(STUDY MATERIAL)

(** ** What the key does not hold *)

(** No test for an option matches an argument without a dash. *)
Lemma not_one_of l a : starts_with "-" a = false -> Forall (fun o => starts_with "-" o = true) l -> is_one_of l a = false.
Proof.
  intros Ha Hl. unfold is_one_of. apply bool_decide_eq_false_2. intros Hin. rewrite Forall_forall in Hl.
  specialize (Hl a Hin). congruence.
Qed.

Lemma not_option a o : starts_with "-" a = false -> starts_with "-" o = true -> bool_decide (a = o) = false.
Proof. intros Ha Ho. apply bool_decide_eq_false_2. intros ->. congruence. Qed.

Lemma ld_positional a next : starts_with "-" a = false -> gnu_ld_step a next = ([AInput (NormalizedPath_new a)], false).
Proof.
  intros Ha. unfold gnu_ld_step. rewrite !(strip_prefix_head "-") by done.
  rewrite !not_option by done. rewrite !not_one_of by (done || by repeat constructor).
  by rewrite !(starts_with_head "-") by done.
Qed.

Lemma driver_operand a next :
  starts_with "-" a = false -> is_linker_input a = false -> driver_step a next = ([], false).
Proof.
  intros Ha Hi. unfold driver_step. rewrite !not_option by done. rewrite !not_one_of by (done || by repeat constructor).
  rewrite !(starts_with_head "-") by done. by rewrite Hi.
Qed.

Lemma link_actions_one step a rest acts :
  (forall next, step a next = (acts, false)) -> link_actions step (a :: rest) = acts ++ link_actions step rest.
Proof. intros Hs. cbn [link_actions]. by rewrite Hs. Qed.

(** Flags and inputs are separate lists: their order among each other is lost. *)
Lemma ld_interleaving f1 f2 a b rest :
  (forall next, gnu_ld_step f1 next = ([AFlag f1], false)) -> (forall next, gnu_ld_step f2 next = ([AFlag f2], false)) ->
  starts_with "-" a = false -> starts_with "-" b = false ->
  link_loop gnu_ld_step (f1 :: a :: f2 :: b :: rest) = link_loop gnu_ld_step (f1 :: f2 :: a :: b :: rest).
Proof.
  intros H1 H2 Ha Hb. unfold link_loop.
  rewrite (link_actions_one _ f1 (a :: f2 :: b :: rest) _ H1), (link_actions_one _ f1 (f2 :: a :: b :: rest) _ H1).
  rewrite (link_actions_one _ a (f2 :: b :: rest) _ (fun n => ld_positional a n Ha)), (link_actions_one _ f2 (b :: rest) _ H2).
  by rewrite (link_actions_one _ f2 (a :: b :: rest) _ H2), (link_actions_one _ a (b :: rest) _ (fun n => ld_positional a n Ha)).
Qed.

Lemma driver_drops a rest :
  starts_with "-" a = false -> is_linker_input a = false -> link_loop driver_step (a :: rest) = link_loop driver_step rest.
Proof.
  intros Ha Hi. unfold link_loop. by rewrite (link_actions_one _ a rest [] (fun n => driver_operand a n Ha Hi)).
Qed.

Definition with_args (r : LinkRequest) (args : list bytes) : LinkRequest :=
  mkLinkRequest (lr_tool r) args (lr_cwd r) (lr_env r).

(** Requests that parse alike are decided alike. *)
Lemma same_parse_same_decision {B3 : Blake3} up w r args1 args2 :
  parse_link_tool up (lr_tool r) args1 = parse_link_tool up (lr_tool r) args2 ->
  link_decision up w (with_args r args1) = link_decision up w (with_args r args2).
Proof. unfold link_decision, with_args, link_key_root. simpl. by intros ->. Qed.

(** A machine on which two lists of files have the same contents. *)
Definition same_contents (w : LinkWorld) (cwd : bytes) (l k : list bytes) : Prop :=
  let file m := if has_root (NormalizedPath_new m) then NormalizedPath_new m else NormalizedPath_new (path_push cwd (NormalizedPath_new m)) in
  map (fun m => lw_hash w (file m)) l = map (fun m => lw_hash w (file m)) k.

Lemma mapM_map_ext {A B} (f : A -> option B) (l k : list A) : map f l = map f k -> mapM f l = mapM f k.
Proof.
  revert k. induction l as [|x l IH]; intros [|y k]; try done. intros [= Hx Hl]. simpl. by rewrite Hx, (IH k Hl).
Qed.

Definition decided_key (d : option LinkDecision) : option ContentHash :=
  match d with Some (LookUp _ key) => Some key | _ => None end.

(** An archive's key does not name its members. *)
Lemma archive_members_unkeyed {B3 : Blake3} up w r op archive ms ns :
  detect_archiver (if from_utf8_ok (lr_tool r) then lr_tool r else "") = Some Ar -> path_remap_auto_enabled (lr_env r) = false ->
  starts_with "--" op = false -> ar_refused (ar_op_str op) = None -> ar_skipped (ar_op_str op) = 0%nat ->
  same_contents w (lr_cwd r) ms ns -> ms <> [] ->
  decided_key (link_decision up w (with_args r (op :: archive :: ms))) =
  decided_key (link_decision up w (with_args r (op :: archive :: ns))).
Proof.
  intros Hd Hp Hop Hr Hs Hc Hne. assert (ns <> []) as Hne' by (intros ->; destruct ms; [done|by apply (f_equal length) in Hc]).
  unfold link_decision, parse_link_tool, parse_archive_invocation, with_args, link_key_root. cbn [lr_tool lr_args lr_cwd lr_env].
  rewrite Hd, Hp. unfold parse_gnu_ar. cbn [ar_long_options]. rewrite Hop, Hr, Hs. cbn [drop].
  destruct ms as [|m ms]; [done|]. destruct ns as [|n ns]; [done|]. cbn [mbind option_bind lt_cache_relevant_flags].
  unfold link_inputs, build_link_path_remap_key_plan. cbn [extra_input_files lt_input_files]. rewrite !app_nil_r.
  assert (all_hashes w (map (fun input => if has_root input then input else NormalizedPath_new (path_push (lr_cwd r) input))
            (NormalizedPath_new <$> m :: ms)) =
          all_hashes w (map (fun input => if has_root input then input else NormalizedPath_new (path_push (lr_cwd r) input))
            (NormalizedPath_new <$> n :: ns))) as Hh.
  { apply mapM_map_ext. rewrite map_map, (map_map _ (lw_hash w)).
    change (NormalizedPath_new <$> m :: ms) with (map NormalizedPath_new (m :: ms)).
    change (NormalizedPath_new <$> n :: ns) with (map NormalizedPath_new (n :: ns)). rewrite !map_map. exact Hc. }
  cbn [ca_input_files ca_cache_relevant_flags] in *. rewrite Hh.
  destruct (lw_hash w (NormalizedPath_new (lr_tool r))) as [t|]; [|done].
  set (hashes := all_hashes w _). clearbody hashes. destruct hashes as [l|]; [|done]. by destruct (lk_build _).
Qed.

Lemma parse_ld_requests up tool args family :
  detect_archiver (if from_utf8_ok tool then tool else "") = None ->
  detect_linker (if from_utf8_ok tool then tool else "") = Some family -> family = Ld \/ family = Lld ->
  forall args', args <> [] -> args' <> [] -> link_loop gnu_ld_step args = link_loop gnu_ld_step args' ->
  parse_link_tool up tool args = parse_link_tool up tool args'.
Proof.
  intros Ha Hl Hf args' Hn Hn' Hloop. unfold parse_link_tool, parse_archive_invocation, parse_linker_invocation.
  rewrite Ha, Hl. simpl. destruct args as [|a args]; [done|]. destruct args' as [|b args']; [done|].
  destruct Hf as [-> | ->]; unfold parse_gnu_ld; rewrite Hloop; unfold link_result;
    (destruct (output_file _); [|done]); by case_bool_decide.
Qed.

Lemma parse_driver_requests up tool a rest :
  detect_archiver (if from_utf8_ok tool then tool else "") = None ->
  detect_linker (if from_utf8_ok tool then tool else "") = None ->
  is_compiler_driver (if from_utf8_ok tool then tool else "") = true ->
  link_loop driver_step (a :: rest) = link_loop driver_step rest -> rest <> [] ->
  parse_link_tool up tool (a :: rest) = parse_link_tool up tool rest.
Proof.
  intros Ha Hl Hc Hloop Hn. unfold parse_link_tool, parse_archive_invocation, parse_linker_invocation.
  rewrite Ha, Hl, Hc. simpl. destruct rest as [|b rest]; [done|]. unfold parse_compiler_driver_link. rewrite Hloop.
  destruct (has_compile_only _); [done|]. unfold link_result. destruct (output_file _); [|done]. by case_bool_decide.
Qed.

(** C39: the link key misses what changes the product.  For a direct linker the
    order of a flag and the inputs around it is lost, so that
    [--whole-archive a --no-whole-archive b] and
    [--whole-archive --no-whole-archive a b] are one request; for a compiler
    driver an operand without an object's extension is lost, be it a source, a
    linker script behind [-T] or a response file; for [ar] the members' names are
    lost, though the archive records them. *)
Theorem link_key_forgets {B3 : Blake3} (to_uppercase : bytes -> bytes) (w : LinkWorld) (r : LinkRequest) :
  let name := if from_utf8_ok (lr_tool r) then lr_tool r else "" in
  let decide_on args := link_decision to_uppercase w (with_args r args) in
  (forall family f1 f2 a b rest,
     detect_archiver name = None -> detect_linker name = Some family -> family = Ld \/ family = Lld ->
     (forall next, gnu_ld_step f1 next = ([AFlag f1], false)) -> (forall next, gnu_ld_step f2 next = ([AFlag f2], false)) ->
     starts_with "-" a = false -> starts_with "-" b = false ->
     decide_on (f1 :: a :: f2 :: b :: rest) = decide_on (f1 :: f2 :: a :: b :: rest)) /\
  (forall a rest,
     detect_archiver name = None -> detect_linker name = None -> is_compiler_driver name = true ->
     starts_with "-" a = false -> is_linker_input a = false -> rest <> [] ->
     decide_on (a :: rest) = decide_on rest) /\
  (forall op archive ms ns,
     detect_archiver name = Some Ar -> path_remap_auto_enabled (lr_env r) = false -> starts_with "--" op = false ->
     ar_refused (ar_op_str op) = None -> ar_skipped (ar_op_str op) = 0%nat ->
     same_contents w (lr_cwd r) ms ns -> ms <> [] ->
     decided_key (decide_on (op :: archive :: ms)) = decided_key (decide_on (op :: archive :: ns))).
Proof.
  split_and!.
  - intros family f1 f2 a b rest Ha Hl Hf H1 H2 Hpa Hpb. apply same_parse_same_decision.
    eapply parse_ld_requests; [done..|]. by apply ld_interleaving.
  - intros a rest Ha Hl Hc Hpa Hi Hn. apply same_parse_same_decision. apply parse_driver_requests; [done..| |done].
    by apply driver_drops.
  - intros. by apply archive_members_unkeyed.
Qed.

(** All three at work: keys of pairs of requests with different products. *)
Lemma link_key_forgets_witness :
  let k tool args := decided_key (link_decision (B3 := toy_blake3) ascii_upper demo_machine (mkLinkRequest tool args "/w" None)) in
  k "/usr/bin/ld" ["--whole-archive"; "a.a"; "--no-whole-archive"; "b.a"; "-o"; "app"] =
  k "/usr/bin/ld" ["--whole-archive"; "--no-whole-archive"; "a.a"; "b.a"; "-o"; "app"] /\
  k "/usr/bin/gcc" ["@rest.rsp"; "main.o"; "-o"; "app"] = k "/usr/bin/gcc" ["main.o"; "-o"; "app"] /\
  k "/usr/bin/ar" ["rcsD"; "lib.a"; "x.o"] = k "/usr/bin/ar" ["rcsD"; "lib.a"; "y.o"] /\
  is_Some (k "/usr/bin/gcc" ["main.o"; "-o"; "app"]) /\ is_Some (k "/usr/bin/ar" ["rcsD"; "lib.a"; "x.o"]) /\
  is_Some (k "/usr/bin/ld" ["--whole-archive"; "a.a"; "--no-whole-archive"; "b.a"; "-o"; "app"]).
Proof.
  intros k.
  pose proof (@link_key_forgets toy_blake3 ascii_upper demo_machine (mkLinkRequest "/usr/bin/ld" [] "/w" None)) as (H1 & _ & _).
  pose proof (@link_key_forgets toy_blake3 ascii_upper demo_machine (mkLinkRequest "/usr/bin/gcc" [] "/w" None)) as (_ & H2 & _).
  pose proof (@link_key_forgets toy_blake3 ascii_upper demo_machine (mkLinkRequest "/usr/bin/ar" [] "/w" None)) as (_ & _ & H3).
  split_and!; [| | |vm_compute; by eexists..].
  - exact (f_equal decided_key (H1 Ld "--whole-archive" "--no-whole-archive" "a.a" "b.a" ["-o"; "app"] eq_refl eq_refl
      (or_introl eq_refl) (fun _ => eq_refl) (fun _ => eq_refl) eq_refl eq_refl)).
  - refine (f_equal decided_key (H2 "@rest.rsp" ["main.o"; "-o"; "app"] eq_refl eq_refl eq_refl eq_refl eq_refl _)). discriminate.
  - refine (H3 "rcsD" "lib.a" ["x.o"] ["y.o"] eq_refl eq_refl eq_refl eq_refl eq_refl eq_refl _). discriminate.
Defined.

(End STUDY MATERIAL)

* _WHAT IS BEING ASKED_:
Wherever the word "main" turns up in the records, copy out the line it is on.

* _THE COMPLETED TASK_:
  k "/usr/bin/gcc" ["@rest.rsp"; "main.o"; "-o"; "app"] = k "/usr/bin/gcc" ["main.o"; "-o"; "app"] /\
  is_Some (k "/usr/bin/gcc" ["main.o"; "-o"; "app"]) /\ is_Some (k "/usr/bin/ar" ["rcsD"; "lib.a"; "x.o"]) /\
  - refine (f_equal decided_key (H2 "@rest.rsp" ["main.o"; "-o"; "app"] eq_refl eq_refl eq_refl eq_refl eq_refl _)). discriminate.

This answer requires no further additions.